F-22 backers say those figures are low.
Gates called the F-22 "a niche, silver-bullet solution required for a limited number of scenarios," while the F-35 has more advanced stealth and air-to-ground capability.
Importantly, the secretary estimated that the F-35 already has created about 38,000 jobs, and under his plan the figure would more than double in two years.
He said that his decisions "do a pretty good job, I think of taking care of the industrial base there and trying to even things out in terms of the work force."

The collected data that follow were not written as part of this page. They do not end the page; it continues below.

Lemma handle_discloses ws r rq w resp w' :
  conforms A (w_store w) -> handler ws r rq w = (Ret resp, w') ->
  disclosed (w_store w') ws (rs_body resp).
Proof.
  intros C. destruct r; simpl.
  - intros H. unfold post_agents in H. repeat inv_step. apply parse_body_ret in E as ->.
    by apply agent_registered in E0.
  - intros H. unfold get_agent in H. repeat inv_step. done.
  - unfold get_agents. destruct (str_field "name" (rq_query rq)) as [[|c n]|]; intros H; repeat inv_step;
      [by apply agents_listed| |by apply agents_listed].
    by apply agent_named in E as (_ & ? & _).
  - intros H. unfold post_sessions in H. repeat inv_step. apply parse_body_ret in E as ->.
    by apply session_created in E0.
  - intros H. unfold get_session in H. by repeat inv_step.
  - intros H. unfold patch_session in H. repeat inv_step. apply parse_body_ret in E as ->. by apply session_updated in E0.
  - by apply messages_disclosed.
  - intros H. unfold post_runs in H. repeat inv_step. apply parse_body_ret in E as ->.
    right. by apply run_created in E0.
  - intros H. unfold get_run in H. by repeat inv_step.
  - intros H. unfold get_tool_calls, getRunToolCalls in H. repeat inv_step. apply Forall_forall. intros c Hc.
    apply list_elem_of_In, filter_In in Hc as [_ Hc]. by apply String.eqb_eq in Hc as ->.
  - intros H. unfold post_cancel, cancelRun in H. repeat inv_step. by left.
  - by apply trace_disclosed.
  - by apply spans_disclosed.
  - by apply metrics_disclosed.
Qed.

Lemma authenticate_ret rq token w o w' :
  bearer (rq_authorization rq) = Ok token -> skips_auth (rq_url rq) = false ->
  authenticate P sha256 rq w = (Ret o, w') ->
  exists k, keys_getByKeyHash (sha256 token) (w_store w') = Some k /\ ak_revokedAt k = None /\
    o = Some (ak_workspaceId k) /\ w_store w' = others P (w_tick w) (w_store w) /\ w_fresh w' = w_fresh w.
Proof.
  intros Hb Hs. unfold authenticate. rewrite Hs, Hb. simpl. intros H. inv_step.
  injection E as -> ->. destruct (String.eqb _ ""); [done|]. inv_step.
  match goal with K : select P _ _ = _ |- _ => unfold select, query in K;
    destruct (refuses P _); [done|]; simpl in K; injection K as <- <- end.
  destruct (keys_getByKeyHash _ _) as [k|] eqn:Ek; [|done]. destruct (ak_revokedAt k) eqn:Er; [done|].
  inv_step. exists k. by split_and!.
Qed.

(** C16: A response, however the other processes make, change and delete rows
    meanwhile, is an error or it discloses only rows of the workspace of the
    unrevoked key that the request carries; ids are not used again, and the run
    service's tasks keep their session. *)
Theorem answers_stay_in_the_workspace rq token w resp w' :
  bearer (rq_authorization rq) = Ok token -> skips_auth (rq_url rq) = false ->
  conforms A (w_store w) ->
  serve_req rq w = (Ret resp, w') ->
  (exists code message, rs_body resp = error_body code message) \/
  exists k, keys_getByKeyHash (sha256 token) (others P (w_tick w) (w_store w)) = Some k /\
    ak_revokedAt k = None /\ disclosed (w_store w') (ak_workspaceId k) (rs_body resp).
Proof.
  intros Hb Hs Hk. unfold serve_request, try_catch.
  destruct (bind _ _ _) as [[r|e|] w1] eqn:E; [|intros [= <- <-]; left; by destruct e; simpl; repeat case_match; eauto|done].
  intros [= -> ->]. inv_step. eapply authenticate_ret in E0 as (k & H1 & H2 & -> & H3 & H4); [|done..].
  right. exists k. rewrite <- H3. split; [done|]. split; [done|].
  destruct (match_route _ _) as [[|r]|]; repeat inv_step; try done.
  eapply handle_discloses; [|done]. rewrite H3. by apply Hids.
Qed.
End requests.

(** ** What is not the workspace's is missing

    The request is alone, and no statement is refused. *)
Section quiet.
Context (P : Peers) (Hquiet : forall n s, others P n s = s) (Hserves : forall n, refuses P n = None).
Context (is_url fraction_in_0_2 : string -> bool) (other_number : string -> option Z).
Context (sign : json -> string) (publicWebsocketUrl : string).

Definition ticked (w : World) : World :=
  {| w_store := w_store w; w_tick := S (w_tick w); w_fresh := w_fresh w |}.

Lemma select_alone {X} (f : Store -> X) w : select P f w = (Ret (f (w_store w)), ticked w).
Proof. unfold select, query. by rewrite Hserves, !Hquiet. Qed.

Lemma agent_hidden ws i w :
  agent_owner (w_store w) i <> Some ws ->
  agent_getById P ws i w = (Throw (swift_error NOT_FOUND ("Agent " +:+ i +:+ " not found")), ticked w).
Proof.
  intros H. unfold agent_getById, bind. rewrite select_alone. unfold agents_getById, agent_owner in *.
  destruct (db_agents _ !! i) as [a|]; [|done]. destruct (String.eqb_spec (ag_workspaceId a) ws); [|done].
  subst. by destruct H.
Qed.

Lemma session_hidden ws i w :
  session_owner (w_store w) i <> Some ws ->
  exists w', getSession P ws i w = (Throw (session_not_found i), w') /\ w_store w' = w_store w.
Proof.
  intros H. unfold getSession, bind. rewrite select_alone. unfold sessions_getById, session_owner in *.
  destruct (db_sessions _ !! i) as [x|]; [|by eexists]. simpl in H.
  unfold or_throw, try_catch. rewrite agent_hidden by done. by eexists.
Qed.

Lemma run_hidden ws i w :
  run_owner (w_store w) i <> Some ws ->
  exists w', assertRunOwnership P ws i w = (Throw (run_not_found i), w') /\ w_store w' = w_store w.
Proof.
  intros H. unfold assertRunOwnership, bind. rewrite select_alone. unfold run_owner, session_owner in H.
  destruct (db_runs _ !! i) as [r|]; [|by eexists]. simpl in H. rewrite select_alone.
  unfold sessions_getById. simpl. destruct (db_sessions _ !! run_sessionId r) as [x|]; [|by eexists]. simpl in H.
  unfold or_throw, try_catch. rewrite agent_hidden by done. by eexists.
Qed.

(** What a route is about: its owner, and the message when it is not there. *)
Definition subject (r : ApiRoute) (s : Store) : option (option string * error) :=
  match r with
  | GET_agent i => Some (agent_owner s i, swift_error NOT_FOUND ("Agent " +:+ i +:+ " not found"))
  | GET_session i | PATCH_session i | GET_messages i | POST_runs i => Some (session_owner s i, session_not_found i)
  | GET_run i | GET_tool_calls i | POST_cancel i | GET_trace i | GET_metrics i =>
      Some (run_owner s i, run_not_found i)
  | _ => None
  end.

(** The body that a route parses before it looks its subject up. *)
Definition body_accepted (r : ApiRoute) (rq : Request) : bool :=
  match r with
  | PATCH_session _ => bool_decide (is_Some (rq_body rq ≫= PatchSessionBodySchema))
  | POST_runs _ => bool_decide (is_Some (rq_body rq ≫= CreateRunBodySchema))
  | _ => true
  end.

(** C17: A request for an agent, a session or a run of another
    workspace is answered exactly as one for an id that does not exist, and it
    changes nothing. *)
Theorem foreign_is_missing ws r rq w owner e :
  subject r (w_store w) = Some (owner, e) -> owner <> Some ws -> body_accepted r rq = true ->
  exists w', handle P is_url fraction_in_0_2 other_number sign publicWebsocketUrl ws r rq w = (Throw e, w') /\
    w_store w' = w_store w /\ rs_status (errorHandler e) = 404%Z.
Proof.
  destruct r; try done; intros [= <- <-] Ho Hb; simpl in *;
    unfold get_session, patch_session, updateSession, get_messages, post_runs, createRun, get_run,
      get_tool_calls, getRunToolCalls, post_cancel, cancelRun, get_trace, get_metrics, getRun;
    try (destruct (run_hidden _ _ _ Ho) as (w' & E & Hw); exists w'; unfold bind; by rewrite E);
    try (destruct (session_hidden _ _ _ Ho) as (w' & E & Hw); exists w';
         try (apply bool_decide_eq_true in Hb as [x Hx]; unfold parse_body; rewrite Hx);
         unfold bind, ret; by rewrite E).
  eexists. unfold get_agent, bind. rewrite agent_hidden by done. done.
Qed.

(** A trace of another workspace is told from one that does not exist: the
    error names its run. *)
Theorem foreign_trace_names_its_run ws t tr w :
  st_traces (w_store w) !! t = Some tr -> run_owner (w_store w) (tr_runId tr) <> Some ws ->
  exists w', get_spans P ws t w = (Throw (run_not_found (tr_runId tr)), w').
Proof.
  intros Ht Ho. unfold get_spans, bind. rewrite select_alone. unfold traces_getTraceById. rewrite Ht.
  destruct (run_hidden ws _ (ticked w) Ho) as (w' & E & _). exists w'. unfold getRun. by rewrite E.
Qed.

(** ** Registration *)

(** A name is used once in a workspace: the table's unique index. *)
Definition unique_names (s : Store) : Prop := forall i j a b,
  db_agents (st_db s) !! i = Some a -> db_agents (st_db s) !! j = Some b ->
  ag_workspaceId a = ag_workspaceId b -> ag_name a = ag_name b -> i = j.

Lemma getByName_unique ws n s i a :
  keyed s -> unique_names s -> db_agents (st_db s) !! i = Some a -> ag_workspaceId a = ws -> ag_name a = n ->
  agents_getByName ws n s = Some a.
Proof.
  intros Hk Hu Ha Hw Hn. destruct (agents_getByName ws n s) as [b|] eqn:E.
  - destruct (getByName_row _ _ _ _ Hk E) as (Hb & Hbw & Hbn).
    assert (i = ag_agentId b) as -> by (eapply Hu; [done|done|congruence|congruence]). congruence.
  - unfold agents_getByName in E. destruct (List.filter _ _) eqn:El; [|done].
    assert (Hin : In a (List.filter (named ws n) (agent_rows s))).
    { apply filter_In. split; [|unfold named; subst; by rewrite !String.eqb_refl].
      apply list_elem_of_In, list_elem_of_fmap. exists (i, a). split; [done|]. by apply elem_of_map_to_list. }
    by rewrite El in Hin.
Qed.

Lemma query_alone {X} (f : Store -> res error (X * Store)) w :
  query P f w = match f (w_store w) with
                | Ok (x, s) => (Ret x, set_store s (ticked w))
                | Err e => (Throw e, ticked w)
                end.
Proof. unfold query. by rewrite Hserves, !Hquiet. Qed.

Lemma updated_same b a : updated_agent b (updated_agent b a a) (updated_agent b a a) = updated_agent b a a.
Proof. destruct b as [? ? ? [] [[]|] []]; done. Qed.

Lemma created_same i ws b : updated_agent b (created_agent i ws b) (created_agent i ws b) = created_agent i ws b.
Proof. destruct b as [? ? ? [] [[]|] []]; done. Qed.

(** Registering again what a row already says. *)
Lemma register_again ws b w a :
  keyed (w_store w) -> unique_names (w_store w) ->
  db_agents (st_db (w_store w)) !! ag_agentId a = Some a -> ag_workspaceId a = ws -> ag_name a = ca_name b ->
  updated_agent b a a = a ->
  exists t w', registerOrUpdateAgent P ws b w = (Ret (a, t), w') /\
    db_agents (st_db (w_store w')) = db_agents (st_db (w_store w)).
Proof.
  intros Hk Hu Ha Hw Hn Hs. unfold registerOrUpdateAgent, bind. rewrite select_alone.
  rewrite (getByName_unique _ _ _ _ _ Hk Hu Ha Hw Hn). unfold gets. rewrite query_alone. simpl.
  unfold agents_update. rewrite Ha. rewrite Hs. eexists _, _. split; [reflexivity|]. simpl.
  by apply insert_id.
Qed.

Lemma created_unique a now s s' :
  keyed s -> unique_names s -> agents_create a now s = Ok s' ->
  keyed s' /\ unique_names s' /\ db_agents (st_db s') !! ag_agentId a = Some a.
Proof.
  intros Hk Hu H. split; [by eapply agents_create_keyed|].
  unfold agents_create in H. case_bool_decide; [done|]. destruct (negb _); [done|].
  destruct (existsb _ _) eqn:Ex; [done|]. injection H as <-. simpl. split; [|apply lookup_insert_eq].
  assert (Hno : forall i b, db_agents (st_db s) !! i = Some b ->
    ag_workspaceId b = ag_workspaceId a -> ag_name b = ag_name a -> False).
  { intros i b Hb Hw Hn. apply not_true_iff_false in Ex. apply Ex, existsb_exists. exists b. split.
    - apply list_elem_of_In, list_elem_of_fmap. exists (i, b). split; [done|]. by apply elem_of_map_to_list.
    - unfold named. by rewrite Hw, Hn, !String.eqb_refl. }
  intros i j x y. simpl. rewrite !lookup_insert. repeat case_decide; subst; intros; simplify_eq; try done.
  - exfalso. by eapply Hno.
  - exfalso. by eapply Hno.
  - by eapply Hu.
Qed.

Lemma updated_unique i f now s :
  keyed s -> unique_names s -> (forall a, ag_workspaceId (f a) = ag_workspaceId a /\
    ag_agentId (f a) = ag_agentId a /\ ag_name (f a) = ag_name a) ->
  keyed (agents_update i f now s).2 /\ unique_names (agents_update i f now s).2.
Proof.
  intros Hk Hu Hf. split; [apply agents_update_keyed; [apply Hf|done]|].
  unfold agents_update. destruct (db_agents (st_db s) !! i) as [a|] eqn:E; [|done].
  destruct (Hf a) as (Hw & _ & Hn).
  intros k l x y. simpl. rewrite !lookup_insert. repeat case_decide; subst; intros; simplify_eq; try done;
    rewrite ?Hw, ?Hn in *; eauto.
Qed.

There are some signs that Gates' balancing act could pay off. General Dynamics Bath Iron Works in Maine would build all three of the remaining DDG-1000 ships, while work on the DDG- 51 would proceed in Pascagoula, Miss.
Sen. Susan Collins, R-Maine, is a moderate whose vote was crucial to passage of Obama's economic stimulus package in February. Pascagoula is in the congressional district of Rep. Gene Taylor, D-Miss., the chairman of a House Armed Services subcommittee.
Collins was ecstatic about Gates' plan, calling it "incredibly welcome news for Maine and a testament to the highly skilled, hard-working men and women at Bath Iron Works."
Taylor, too, hailed the decision, noting that it meant "they will continue building these ships over the next decade" in his district.
That sort of balance was one reason why Rep. Joe Sestak, D-Pa., a retired three-star Navy admiral, said that Gates "has a fair chance of succeeding."
"This is going to come down to the defense industry and Congress and what they will accept," said Sestak, who supports Gates' proposals despite having a company that makes an F-22 component in his district.
"I don't think he'll wind up getting everything through," Sestak said, "but he'll see a number of these get through."